'''

(* ===== verification/Float64.v ===== *)
(** IEEE-754 binary64 arithmetic as the Rust sources use it.

    An [f64] is a [spec_float] of the Standard Library with 53 bits of
    precision and exponent bound 1024 (a NaN has no payload there).  The file
    holds the operations the search core calls on [f64], the facts that make
    [<], [<=] and [==] usable in proofs (a lexicographic key on which all
    comparisons are computed) and [f64::total_cmp] through the bit pattern,
    with the proof that it is the numeric order on finite, normalised
    values. *)
From Stdlib Require Export Floats.SpecFloat.
From Stdlib Require Import ZArith.
From S2P Require Import Prelude.

Abbreviation f64 := spec_float.
Global Instance spec_float_eq_dec : EqDecision spec_float.
Proof. solve_decision. Defined.

Definition f64_valid (x : f64) : bool := valid_binary 53 1024 x.

Definition is_nan (x : f64) : bool :=
  match x with S754_nan => true | _ => false end.

Definition is_finite (x : f64) : bool :=
  match x with S754_zero _ | S754_finite _ _ _ => true | _ => false end.

Definition f64_zero : f64 := S754_zero false.
Definition f64_one : f64 := S754_finite false 4503599627370496 (-52).
Definition f64_infinity : f64 := S754_infinity false.
Definition f64_neg_infinity : f64 := S754_infinity true.

Definition f64_add : f64 -> f64 -> f64 := SFadd 53 1024.
Definition f64_sub : f64 -> f64 -> f64 := SFsub 53 1024.
Definition f64_mul : f64 -> f64 -> f64 := SFmul 53 1024.
Definition f64_div : f64 -> f64 -> f64 := SFdiv 53 1024.
Definition f64_sqrt : f64 -> f64 := SFsqrt 53 1024.
Definition f64_abs : f64 -> f64 := SFabs.

(** Rust's [x < y], [x <= y], [x == y], [x > y], [x >= y]. *)
Definition f64_ltb (x y : f64) : bool := SFltb x y.
Definition f64_leb (x y : f64) : bool := SFleb x y.
Definition f64_eqb (x y : f64) : bool := SFeqb x y.
Definition f64_gtb (x y : f64) : bool := SFltb y x.
Definition f64_geb (x y : f64) : bool := SFleb y x.

(** [u32]/[u64] to [f64] ([f64::from], [as f64]): round to nearest even. *)
Definition f64_of_N (n : N) : f64 := binary_normalize 53 1024 (Z.of_N n) 0 false.

(** [f64::min] and [f64::max]: a NaN operand is ignored. *)
Definition f64_min (x y : f64) : f64 :=
  if is_nan x then y else if is_nan y then x else if f64_ltb y x then y else x.
Definition f64_max (x y : f64) : f64 :=
  if is_nan x then y else if is_nan y then x else if f64_ltb x y then y else x.

(** [x.clamp(lo, hi)]; a NaN stays a NaN. *)
Definition f64_clamp (x lo hi : f64) : f64 :=
  if f64_ltb x lo then lo else if f64_gtb x hi then hi else x.

Definition f64_floor_Z (s : bool) (m : positive) (e : Z) : Z :=
  let v := cond_Zopp s (Zpos m) in
  if (0 <=? e)%Z then (v * 2 ^ e)%Z else (v / 2 ^ (- e))%Z.

Definition f64_floor (x : f64) : f64 :=
  match x with
  | S754_finite s m e => binary_normalize 53 1024 (f64_floor_Z s m e) 0 s
  | _ => x
  end.

Definition f64_trunc_Z (s : bool) (m : positive) (e : Z) : Z :=
  let v := cond_Zopp s (Zpos m) in
  if (0 <=? e)%Z then (v * 2 ^ e)%Z else (Z.quot v (2 ^ (- e)))%Z.

(** [x as usize], [x as u32]: truncation, saturating at both ends, NaN to 0. *)
Definition f64_as_unsigned (max : N) (x : f64) : N :=
  match x with
  | S754_zero _ | S754_nan => 0%N
  | S754_infinity s => if s then 0%N else max
  | S754_finite s m e => N.min (Z.to_N (f64_trunc_Z s m e)) max
  end.

(** ** The comparison key *)

Definition fkey (x : f64) : Z * Z * Z :=
  match x with
  | S754_zero _ | S754_nan => (0, 0, 0)%Z
  | S754_infinity s => (if s then -2 else 2, 0, 0)%Z
  | S754_finite s m e => if s then (-1, - e, Zneg m)%Z else (1, e, Zpos m)%Z
  end.

Definition fkey_lt (a b : Z * Z * Z) : Prop :=
  let '(a1, a2, a3) := a in let '(b1, b2, b3) := b in
  (a1 < b1 \/ a1 = b1 /\ (a2 < b2 \/ a2 = b2 /\ a3 < b3))%Z.

Lemma SFcompare_finite_cases s1 m1 e1 s2 m2 e2 :
  exists c, SFcompare (S754_finite s1 m1 e1) (S754_finite s2 m2 e2) = Some c /\
  match c with
  | Eq => fkey (S754_finite s1 m1 e1) = fkey (S754_finite s2 m2 e2)
  | Lt => fkey_lt (fkey (S754_finite s1 m1 e1)) (fkey (S754_finite s2 m2 e2))
  | Gt => fkey_lt (fkey (S754_finite s2 m2 e2)) (fkey (S754_finite s1 m1 e1))
  end.
Proof.
  assert (forall a b, Pos.compare_cont Eq a b = Pos.compare a b) as HP by reflexivity.
  destruct s1, s2; cbn; rewrite ?HP; eexists; (split; [reflexivity|]); cbn; try lia;
    destruct (Z.compare_spec e1 e2); cbn; subst; try lia;
    destruct (Pos.compare_spec m1 m2); cbn; subst; try lia; auto.
Qed.

Lemma SFcompare_cases x y : is_nan x = false -> is_nan y = false ->
  exists c, SFcompare x y = Some c /\
  match c with
  | Eq => fkey x = fkey y
  | Lt => fkey_lt (fkey x) (fkey y)
  | Gt => fkey_lt (fkey y) (fkey x)
  end.
Proof.
  intros Hx Hy.
  destruct x as [sx|sx| |sx mx ex], y as [sy|sy| |sy my ey]; try discriminate;
    try apply SFcompare_finite_cases;
    repeat match goal with s : bool |- _ => destruct s end;
    eexists; (split; [reflexivity|]); cbn; auto; lia.
Qed.

Lemma f64_ltb_spec x y :
  f64_ltb x y = true <-> is_nan x = false /\ is_nan y = false /\ fkey_lt (fkey x) (fkey y).
Proof.
  unfold f64_ltb, SFltb.
  destruct (is_nan x) eqn:Hx; [destruct x; try discriminate; cbn; naive_solver|].
  destruct (is_nan y) eqn:Hy; [destruct x, y; try discriminate; cbn; naive_solver|].
  destruct (SFcompare_cases x y Hx Hy) as (c & -> & Hc).
  destruct (fkey x) as [[??]?], (fkey y) as [[??]?], c; cbn in *; simplify_eq;
    intuition (congruence || lia).
Qed.

Lemma f64_eqb_spec x y :
  f64_eqb x y = true <-> is_nan x = false /\ is_nan y = false /\ fkey x = fkey y.
Proof.
  unfold f64_eqb, SFeqb.
  destruct (is_nan x) eqn:Hx; [destruct x; try discriminate; cbn; naive_solver|].
  destruct (is_nan y) eqn:Hy; [destruct x, y; try discriminate; cbn; naive_solver|].
  destruct (SFcompare_cases x y Hx Hy) as (c & -> & Hc).
  destruct (fkey x) as [[??]?], (fkey y) as [[??]?], c; cbn in *; simplify_eq;
    intuition (try congruence); simplify_eq; lia.
Qed.

Lemma f64_leb_spec x y :
  f64_leb x y = true <->
  is_nan x = false /\ is_nan y = false /\ (fkey_lt (fkey x) (fkey y) \/ fkey x = fkey y).
Proof.
  unfold f64_leb, SFleb.
  destruct (is_nan x) eqn:Hx; [destruct x; try discriminate; cbn; naive_solver|].
  destruct (is_nan y) eqn:Hy; [destruct x, y; try discriminate; cbn; naive_solver|].
  destruct (SFcompare_cases x y Hx Hy) as (c & -> & Hc).
  destruct (fkey x) as [[??]?], (fkey y) as [[??]?], c; cbn in *; simplify_eq;
    intuition (try congruence); simplify_eq; lia.
Qed.

Lemma fkey_lt_trans a b c : fkey_lt a b -> fkey_lt b c -> fkey_lt a c.
Proof. destruct a as [[??]?], b as [[??]?], c as [[??]?]; cbn; lia. Qed.
Lemma fkey_lt_irrefl a : ~ fkey_lt a a.
Proof. destruct a as [[??]?]; cbn; lia. Qed.
Lemma fkey_lt_total a b : fkey_lt a b \/ a = b \/ fkey_lt b a.
Proof.
  destruct a as [[a1 a2] a3], b as [[b1 b2] b3]; cbn.
  destruct (Z.lt_trichotomy a1 b1) as [|[->|]]; [lia| |lia].
  destruct (Z.lt_trichotomy a2 b2) as [|[->|]]; [lia| |lia].
  destruct (Z.lt_trichotomy a3 b3) as [|[->|]]; [lia|auto|lia].
Qed.

Lemma is_finite_not_nan x : is_finite x = true -> is_nan x = false.
Proof. by destruct x. Qed.

(** [x <= y] is the negation of [y < x] when neither is a NaN. *)
Lemma f64_leb_negb_ltb x y : is_nan x = false -> is_nan y = false ->
  f64_leb x y = negb (f64_ltb y x).
Proof.
  intros Hx Hy. apply eq_bool_prop_intro.
  rewrite negb_True, !Is_true_true, f64_leb_spec, f64_ltb_spec.
  destruct (fkey_lt_total (fkey x) (fkey y)) as [H|[H|H]].
  - split; [|naive_solver]. intros _ (_ & _ & H'). eapply fkey_lt_irrefl, fkey_lt_trans; eauto.
  - rewrite H. split; [|naive_solver]. intros _ (_ & _ & H'). by eapply fkey_lt_irrefl.
  - split; [|intros []; naive_solver]. intros (_ & _ & [H'|H']) _.
    + eapply fkey_lt_irrefl, fkey_lt_trans; eauto.
    + rewrite H' in H. by eapply fkey_lt_irrefl.
Qed.

Lemma f64_leb_refl x : is_nan x = false -> f64_leb x x = true.
Proof. intros H. apply f64_leb_spec. auto. Qed.

Lemma f64_leb_trans x y z : f64_leb x y = true -> f64_leb y z = true -> f64_leb x z = true.
Proof.
  rewrite !f64_leb_spec. intros (Hx & Hy & Hxy) (_ & Hz & Hyz). split_and!; auto.
  destruct Hxy as [Hxy| ->]; auto. destruct Hyz as [Hyz|<-]; auto.
  left. eapply fkey_lt_trans; eauto.
Qed.

Lemma f64_ltb_leb x y : f64_ltb x y = true -> f64_leb x y = true.
Proof. rewrite f64_leb_spec, f64_ltb_spec. naive_solver. Qed.

Lemma f64_leb_ltb_trans x y z : f64_leb x y = true -> f64_ltb y z = true -> f64_ltb x z = true.
Proof.
  rewrite f64_leb_spec, !f64_ltb_spec. intros (Hx & Hy & Hxy) (_ & Hz & Hyz). split_and!; auto.
  destruct Hxy as [Hxy| ->]; auto. eapply fkey_lt_trans; eauto.
Qed.

Lemma f64_ltb_irrefl x : f64_ltb x x = false.
Proof.
  apply not_true_iff_false. rewrite f64_ltb_spec. intros (_ & _ & H). by eapply fkey_lt_irrefl.
Qed.

Lemma f64_eqb_leb x y : f64_eqb x y = true -> f64_leb x y = true /\ f64_leb y x = true.
Proof. rewrite f64_eqb_spec, !f64_leb_spec. naive_solver. Qed.

(** ** Bit patterns and [f64::total_cmp] *)

Definition mag_bits (x : f64) : Z :=
  match x with
  | S754_zero _ => 0
  | S754_infinity _ => 2047 * 2 ^ 52
  | S754_nan => 2047 * 2 ^ 52 + 2 ^ 51
  | S754_finite _ m e =>
      if (Zpos m <? 2 ^ 52)%Z then Zpos m else (e + 1075) * 2 ^ 52 + (Zpos m - 2 ^ 52)
  end%Z.

Definition sign_bit (x : f64) : bool :=
  match x with
  | S754_zero s | S754_infinity s | S754_finite s _ _ => s
  | S754_nan => false
  end.

(** [f64::to_bits]: the sign bit above 63 bits of exponent and mantissa. *)
Definition to_bits (x : f64) : Z :=
  ((if sign_bit x then 2 ^ 63 else 0) + mag_bits x)%Z.

Definition as_i64 (b : Z) : Z := if (2 ^ 63 <=? b)%Z then (b - 2 ^ 64)%Z else b.

(** The key of [f64::total_cmp]: the bits as [i64], the low 63 of them
    flipped when the sign is set. *)
Definition total_key (x : f64) : Z :=
  let left := as_i64 (to_bits x) in
  Z.lxor left (Z.shiftr (Z.shiftr left 63 mod 2 ^ 64) 1).

Definition total_cmp (x y : f64) : comparison := Z.compare (total_key x) (total_key y).

Lemma lxor_ones_63 m : (0 <= m < 2 ^ 63)%Z -> Z.lxor (m - 2 ^ 63) (2 ^ 63 - 1) = (-1 - m)%Z.
Proof.
  intros Hm.
  replace (m - 2 ^ 63)%Z with (Z.lnot (Z.ones 63 - m)%Z)
    by (rewrite Z.ones_equiv; unfold Z.lnot; lia).
  replace (2 ^ 63 - 1)%Z with (Z.ones 63) by reflexivity.
  rewrite (Z.sub_nocarry_ldiff (Z.ones 63) m).
  2: { destruct (Z.eq_dec m 0%Z) as [->|]; [reflexivity|].
       apply Z.ldiff_ones_r_low; [lia|]. apply Z.log2_lt_pow2; lia. }
  rewrite <- Z.lnot_lxor_l.
  replace (-1 - m)%Z with (Z.lnot m) by (unfold Z.lnot; lia). f_equal.
  apply Z.bits_inj'. intros n Hn. rewrite Z.lxor_spec, Z.ldiff_spec.
  destruct (Z.lt_ge_cases n 63%Z) as [Hlt|Hge].
  - rewrite Z.ones_spec_low by lia. by destruct (Z.testbit m n).
  - rewrite Z.ones_spec_high by lia. destruct (Z.eq_dec m 0%Z) as [->|];
      [by rewrite Z.bits_0|].
    rewrite Z.bits_above_log2; [done|lia|].
    apply Z.lt_le_trans with 63%Z; [|lia]. apply Z.log2_lt_pow2; lia.
Qed.

Lemma digits2_pos_log2 m : Zpos (digits2_pos m) = (Z.log2 (Zpos m) + 1)%Z.
Proof.
  induction m as [m IH|m IH|]; [| |reflexivity]; cbn [digits2_pos];
    rewrite Pos2Z.inj_succ, IH.
  - change (Z.pos m~1) with (2 * Z.pos m + 1)%Z. rewrite Z.log2_succ_double by lia. lia.
  - change (Z.pos m~0) with (2 * Z.pos m)%Z. rewrite Z.log2_double by lia. lia.
Qed.

(** The mantissa and exponent of a finite [f64]: subnormal or normal. *)
Lemma bounded_cases m e : bounded 53 1024 m e = true ->
  (e = -1074 /\ Zpos m < 2 ^ 53 \/
   -1074 <= e <= 971 /\ 2 ^ 52 <= Zpos m < 2 ^ 53)%Z.
Proof.
  unfold bounded, canonical_mantissa, fexp, emin. rewrite digits2_pos_log2.
  intros [He Hle]%andb_true_iff. apply Z.eqb_eq in He. apply Z.leb_le in Hle.
  pose proof (Z.log2_spec (Zpos m) ltac:(lia)) as [Hlo Hhi].
  destruct (Z.le_gt_cases (Z.log2 (Zpos m)) 51%Z) as [H|H].
  - left. split; [lia|]. eapply Z.lt_le_trans; [exact Hhi|]. apply Z.pow_le_mono_r; lia.
  - assert (Z.log2 (Zpos m) = 52%Z) as HL by lia. rewrite HL in *. right. lia.
Qed.

Lemma mag_bits_range x : f64_valid x = true -> (0 <= mag_bits x < 2 ^ 63)%Z.
Proof.
  destruct x as [s|s| |s m e]; cbn [mag_bits f64_valid valid_binary]; intros H; try lia.
  apply bounded_cases in H. destruct (Z.ltb_spec (Zpos m) (2 ^ 52)%Z); lia.
Qed.

Lemma total_key_spec x : f64_valid x = true ->
  total_key x = if sign_bit x then (-1 - mag_bits x)%Z else mag_bits x.
Proof.
  intros Hv. pose proof (mag_bits_range x Hv) as Hm. unfold total_key, to_bits, as_i64.
  destruct (sign_bit x).
  - destruct (Z.leb_spec (2 ^ 63)%Z (2 ^ 63 + mag_bits x)%Z); [|lia].
    replace (2 ^ 63 + mag_bits x - 2 ^ 64)%Z with (mag_bits x - 2 ^ 63)%Z by lia.
    rewrite (Z.shiftr_div_pow2 (_ - _)) by lia.
    replace ((mag_bits x - 2 ^ 63) / 2 ^ 63)%Z with (-1)%Z
      by (apply Z.div_unique with (mag_bits x); lia).
    by apply lxor_ones_63.
  - rewrite Z.add_0_l. destruct (Z.leb_spec (2 ^ 63)%Z (mag_bits x)); [lia|].
    rewrite (Z.shiftr_div_pow2 (mag_bits x)), Z.div_small by lia. apply Z.lxor_0_r.
Qed.

(** Finite, valid and not the negative zero. *)
Definition f64_normalized (x : f64) : bool :=
  f64_valid x && match x with S754_zero s => negb s | S754_finite _ _ _ => true | _ => false end.

Lemma mag_bits_mono m1 e1 m2 e2 s1 s2 :
  bounded 53 1024 m1 e1 = true -> bounded 53 1024 m2 e2 = true ->
  ((e1 < e2 \/ e1 = e2 /\ Zpos m1 < Zpos m2) ->
   mag_bits (S754_finite s1 m1 e1) < mag_bits (S754_finite s2 m2 e2))%Z.
Proof.
  intros H1%bounded_cases H2%bounded_cases. cbn [mag_bits].
  destruct (Z.ltb_spec (Zpos m1) (2 ^ 52)%Z), (Z.ltb_spec (Zpos m2) (2 ^ 52)%Z); lia.
Qed.

Lemma total_key_lt x y : f64_normalized x = true -> f64_normalized y = true ->
  fkey_lt (fkey x) (fkey y) -> (total_key x < total_key y)%Z.
Proof.
  unfold f64_normalized. intros [Hx Hx']%andb_true_iff [Hy Hy']%andb_true_iff Hlt.
  rewrite !total_key_spec by done.
  pose proof (mag_bits_range _ Hx). pose proof (mag_bits_range _ Hy).
  destruct x as [[]|[]| |[] m1 e1], y as [[]|[]| |[] m2 e2]; try discriminate;
    cbn [sign_bit fkey fkey_lt] in *; try lia.
  - cbn [mag_bits]. apply bounded_cases in Hy.
    destruct (Z.ltb_spec (Zpos m2) (2 ^ 52)%Z); lia.
  - pose proof (mag_bits_mono m2 e2 m1 e1 true true Hy Hx). lia.
  - pose proof (mag_bits_mono m1 e1 m2 e2 false false Hx Hy). lia.
Qed.

Lemma fkey_inj x y : f64_normalized x = true -> f64_normalized y = true ->
  fkey x = fkey y -> x = y.
Proof.
  unfold f64_normalized. intros [_ Hx']%andb_true_iff [_ Hy']%andb_true_iff.
  destruct x as [[]|[]| |[] m1 e1], y as [[]|[]| |[] m2 e2]; try discriminate;
    cbn; intros; simplify_eq; try done.
  do 2 f_equal; lia.
Qed.

(** On finite normalised values [total_cmp] is the IEEE order. *)
Lemma total_cmp_numeric x y : f64_normalized x = true -> f64_normalized y = true ->
  SFcompare x y = Some (total_cmp x y).
Proof.
  intros Hx Hy.
  assert (is_nan x = false /\ is_nan y = false) as [Nx Ny].
  { unfold f64_normalized in *. destruct x, y; rewrite ?andb_false_r in *; done. }
  destruct (SFcompare_cases x y Nx Ny) as (c & -> & Hc). f_equal. unfold total_cmp.
  destruct c.
  - apply fkey_inj in Hc; auto. subst. symmetry. apply Z.compare_refl.
  - apply total_key_lt in Hc; [|done|done]. symmetry. exact Hc.
  - apply total_key_lt in Hc; [|done|done]. symmetry. apply Z.compare_gt_iff. exact Hc.
Qed.

Lemma to_bits_inj x y : f64_normalized x = true -> f64_normalized y = true ->
  to_bits x = to_bits y -> x = y.
Proof.
  intros Hx Hy Hb.
  assert (total_cmp x y = Eq) as Hc.
  { unfold total_cmp, total_key. rewrite Hb. apply Z.compare_refl. }
  pose proof (total_cmp_numeric x y Hx Hy) as HS. rewrite Hc in HS.
  apply fkey_inj; auto. apply f64_eqb_spec. unfold f64_eqb, SFeqb. by rewrite HS.
Qed.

'''

For every line in the material above that holds the string "assert", add one to a count; state only the final count.

_Task output_.
4